Yes, that's exactly how it seemed to me. Even if it's not autobiographical, it is much more naturalistic than the other two. The mythological talking animals and the laugh track both set those threads apart as metaphorical, at least by comparison.

Rob Staeger (Grodd Mod) said:

Hmmm... I read it as both the Monkey King and Chin-Kee sections working as backdrops for the Jin story -- which might not be fictionalized autobiography, but read that way to me. And since that seemed more "real," the others seemed to work on a meta level.

I actually got more out of re-reading this book than I did my initial read. First time I just thought it was okay, but this time I think it really popped for me. It was only about a year or two ago that I read it, and I didn't remember much about it. Even the second time I was surprised by the ending, and the way all three tales came together.

I was mildly surprised (although I don't know why) to see the derogatory term "F.O.B.". I've pretty much always heard it from one Asian person describing another Asian person. Usually about either their hairstyle or the way they are dressed.

Strangely enough, Fresh off the Boat is the title of one of this season's new sitcoms on ABC.

"You're either on the boat or off the boat." -- Joseph Conrad, Heart of Darkness

Years since I read that book Cap. What does that quote refer to? I can't figure it out.



Travis Herrick (Modular Mod) said:

I actually got more out of re-reading this book than I did my initial read.
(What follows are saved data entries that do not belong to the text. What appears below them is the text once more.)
(** The steps of a connection that concern reading: a datagram arrives, or a
    new read epoch is installed.  The handshake only moves levels forward, and
    the previous installation has taken effect, as the code asserts. *)
Inductive read_step : DTLS -> option DTLSRecordNumber -> DTLS -> Prop :=
  | step_packet now ssl inp res n consumed ssl' :
      bytes inp -> dtls_open_record now ssl inp = (res, n, consumed, ssl') ->
      read_step ssl (match res with ssl_open_record_success _ _ => Some n | _ => None end) ssl'
  | step_epoch unprocessed ssl level aead encrypter ssl' epoch :
      dtls1_set_read_state unprocessed ssl level aead encrypter = Some ssl' ->
      next_epoch ssl level (re_epoch (read_epoch ssl)) = Some epoch -> re_epoch (read_epoch ssl) < epoch ->
      next_read_epoch ssl = None ->
      (forall f, encrypter = Some f -> encrypter_ok f) ->
      read_step ssl None ssl'.

(** [accepted] are the numbers of the records handed to the caller. *)
Inductive read_run : DTLS -> list DTLSRecordNumber -> DTLS -> Prop :=
  | run_nil ssl : read_run ssl [] ssl
  | run_step ssl accepted ssl1 n ssl2 :
      read_run ssl accepted ssl1 -> read_step ssl1 n ssl2 ->
      read_run ssl (match n with Some n => n :: accepted | None => accepted end) ssl2.

Lemma next_epoch_range ssl level prev epoch : 0 <= prev < 2 ^ 16 -> next_epoch ssl level prev = Some epoch ->
  0 <= epoch < 2 ^ 16.
Proof.
  intros Hp. unfold next_epoch. destruct level; try (intros H; injection H as <-; cbn; lia).
  destruct (_ && _); [intros H; injection H as <-; cbn; lia|].
  destruct (_ =? _); [discriminate|]. intros H. injection H as <-. now apply wrap_range.
Qed.

(** A fresh epoch above all accepted numbers. *)
Lemma new_epoch_inv seen ssl e : read_inv seen ssl -> re_epoch (read_epoch ssl) < re_epoch e ->
  0 <= re_epoch e < 2 ^ 16 -> encrypter_ok (re_encrypter e) -> re_bitmap e = new_bitmap -> epoch_inv seen e.
Proof.
  intros I L R M B. constructor; [exact R|exact M|rewrite B, kMaxSequence_eq; cbn [new_bitmap max_seq_num_]; lia|].
  exists []. split; [rewrite B; apply window_new|]. intros n Hn E. pose proof (ri_seen _ _ I n Hn). lia.
Qed.

Lemma set_read_state_inv unprocessed seen ssl level aead encrypter ssl' epoch :
  read_inv seen ssl -> dtls1_set_read_state unprocessed ssl level aead encrypter = Some ssl' ->
  next_epoch ssl level (re_epoch (read_epoch ssl)) = Some epoch -> re_epoch (read_epoch ssl) < epoch ->
  next_read_epoch ssl = None -> (forall f, encrypter = Some f -> encrypter_ok f) -> read_inv seen ssl'.
Proof.
  intros I H E L Nx M. unfold dtls1_set_read_state in H. destruct unprocessed; [discriminate|].
  rewrite E in H. cbn [obind] in H. pose proof (next_epoch_range _ _ _ _ (ei_range _ _ (ri_current _ _ I)) E) as R.
  destruct (_ >? _).
  - destruct encrypter as [f|]; [|discriminate]. cbn [obind] in H. injection H as <-.
    destruct I as [C N P S] eqn:Ei. constructor; cbn [with_read read_epoch next_read_epoch prev_read_epoch]; try assumption.
    intros e He. injection He as <-. split; [|exact L]. apply (new_epoch_inv seen ssl); auto.
  - injection H as <-. rewrite Nx. destruct I as [C N P S] eqn:Ei.
    constructor; cbn [with_read read_epoch next_read_epoch prev_read_epoch re_epoch].
    + apply (new_epoch_inv seen ssl); auto. intros sample m0 m1 Hm. discriminate.
    + discriminate.
    + intros p Hp. destruct (P p Hp). split; [assumption|lia].
    + intros n Hn. pose proof (S n Hn). lia.
Qed.

Lemma read_run_inv ssl accepted ssl' : read_inv [] ssl -> read_run ssl accepted ssl' ->
  NoDup accepted /\ read_inv accepted ssl'.
Proof.
  intros I R. induction R as [ssl|ssl accepted ssl1 n ssl2 R IH St]; [split; [constructor|exact I]|].
  destruct (IH I) as [Nd I1]. destruct St as [now s inp res n consumed s' B O|].
  - pose proof (open_record_inv _ _ _ _ _ _ _ _ I1 B O) as H. destruct res; try (now split).
    destruct H as [F I2]. split; [now constructor|exact I2].
  - split; [exact Nd|]. eapply set_read_state_inv; eassumption.
Qed.

Definition fresh_read (ssl : DTLS) : Prop :=
  0 <= re_epoch (read_epoch ssl) < 2 ^ 16 /\ re_bitmap (read_epoch ssl) = new_bitmap /\
  encrypter_ok (re_encrypter (read_epoch ssl)) /\ next_read_epoch ssl = None /\ prev_read_epoch ssl = None.

(** C38: no DTLS record is accepted twice: over any sequence of datagrams,
    reordered, replayed or forged, and of changes of the read epoch, with
    epochs rotating and expiring, the record numbers handed to the caller are
    pairwise distinct. *)
Theorem dtls_no_replay ssl accepted ssl' :
  fresh_read ssl -> read_run ssl accepted ssl' -> NoDup accepted.
Proof.
  intros (R & B & M & N & P) Run. apply (read_run_inv ssl accepted ssl'); [|exact Run].
  constructor; [|rewrite N; discriminate|rewrite P; discriminate|easy].
  constructor; [exact R|exact M|rewrite B, kMaxSequence_eq; cbn [new_bitmap max_seq_num_]; lia|].
  exists []. split; [rewrite B; apply window_new|easy].
Qed.

(** ** A record opens to what was sealed *)

Lemma length_prefixed_read body rest : zlength body < 2 ^ 16 ->
  CBS_get_u16_length_prefixed (be_split 2 (zlength body) ++ body ++ rest) = (Some body, rest).
Proof.
  intros L. unfold CBS_get_u16_length_prefixed, cbs_get_length_prefixed.
  rewrite (bind_some _ _ _ (zlength body) (body ++ rest)).
  - apply cbs_get_app.
  - apply (cbs_get_u_split 2); [lia|]. pose proof (zlength_nonneg body). cbn. lia.
Qed.

Lemma get_u64_split n rest : 0 <= n < 2 ^ 64 -> CBS_get_u64 (be_split 8 n ++ rest) = (Some n, rest).
Proof. intros H. unfold CBS_get_u64. apply (cbs_get_u_split 8); [lia|exact H]. Qed.

Lemma store_u16_split v : store_u16_be v = be_split 2 v.
Proof. unfold store_u16_be. rewrite shiftr_div by lia. reflexivity. Qed.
First time I just thought it was okay, but this time I think it really popped for me. It was only about a year or two ago that I read it, and I didn't remember much about it. Even the second time I was surprised by the ending, and the way all three tales came together.

I was mildly surprised (although I don't know why) to see the derogatory term "F.O.B.". I've pretty much always heard it from one Asian person describing another Asian person. Usually about either their hairstyle or the way they are dressed.

 

 

Funny, I've always heard "F.O.B." used regarding newly-arrived Irish immigrants.